→ WHAT IS EXPECTED
Reproduce only the stretch of entries below that begins at the first line and ends at the line holding "(** [str.indexOf(pat)]: position".

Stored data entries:
(** * markdown-it-task-lists-ts: the task-list pass over a token stream

    A shallow embedding of [src/markdown-it-task-lists.ts]: the plugin
    function [taskLists], the core rule it registers (three nested index
    loops over the mutable array [state.tokens]), and the module-level
    variables the rule reads when it runs.

    Conventions.
    - A JS string is a [string]; one character stands for one UTF-16 code
      unit.  The source only tests prefixes, drops a fixed number of
      leading units and concatenates.
    - [state.tokens] is a [list Token] updated by index ([<[i:=t]>]); every
      index the loops use is below [tokens.length], so the update is never
      out of range.
    - [Math.random] is an oracle: [rnd n] is the integer that
      [Math.ceil(Math.random() * (10000 * 1000) - 1000)] yields at the
      [n]-th draw; the pass state counts the draws made so far. *)

From Stdlib Require Import String Ascii ZArith Bool Lia.
From Stdlib Require Import DecimalString DecimalZ DecimalPos.
From stdpp Require Import base list.

Local Open Scope string_scope.
#[local] Set Warnings "-register-all,-notation-for-abbreviation".

(** ** JS strings *)

Definition dq : string := String "034"%char EmptyString.

Notation "s +:+ t" := (String.append s t) (at level 60, right associativity).

(** [str.indexOf(pat)]: position of the first occurrence, [-1] if none. *)
Definition indexOf (str pat : string) : Z :=
  match String.index 0 pat str with
  | Some n => Z.of_nat n
  | None => (-1)%Z
  end.

(** [str.includes(sub)], to read results. *)
Definition includes (str sub : string) : bool :=
  match String.index 0 sub str with Some _ => true | None => false end.

(** [str.slice(n)] for [n >= 0]: the string without its first [n] units. *)
Fixpoint slice (n : nat) (s : string) : string :=
  match n, s with
  | O, _ => s
  | S _, EmptyString => EmptyString
  | S n', String _ s' => slice n' s'
  end.

(** A number in a template literal.  The numbers printed here are integers,
    and [-0] prints as [0]. *)
Definition number_to_string (z : Z) : string :=
  NilZero.string_of_int (Z.to_int z).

→ EXPECTED ANSWER
(** * markdown-it-task-lists-ts: the task-list pass over a token stream

    A shallow embedding of [src/markdown-it-task-lists.ts]: the plugin
    function [taskLists], the core rule it registers (three nested index
    loops over the mutable array [state.tokens]), and the module-level
    variables the rule reads when it runs.

    Conventions.
    - A JS string is a [string]; one character stands for one UTF-16 code
      unit.  The source only tests prefixes, drops a fixed number of
      leading units and concatenates.
    - [state.tokens] is a [list Token] updated by index ([<[i:=t]>]); every
      index the loops use is below [tokens.length], so the update is never
      out of range.
    - [Math.random] is an oracle: [rnd n] is the integer that
      [Math.ceil(Math.random() * (10000 * 1000) - 1000)] yields at the
      [n]-th draw; the pass state counts the draws made so far. *)

From Stdlib Require Import String Ascii ZArith Bool Lia.
From Stdlib Require Import DecimalString DecimalZ DecimalPos.
From stdpp Require Import base list.

Local Open Scope string_scope.
#[local] Set Warnings "-register-all,-notation-for-abbreviation".

(** ** JS strings *)

Definition dq : string := String "034"%char EmptyString.

Notation "s +:+ t" := (String.append s t) (at level 60, right associativity).

(** [str.indexOf(pat)]: position of the first occurrence, [-1] if none. *)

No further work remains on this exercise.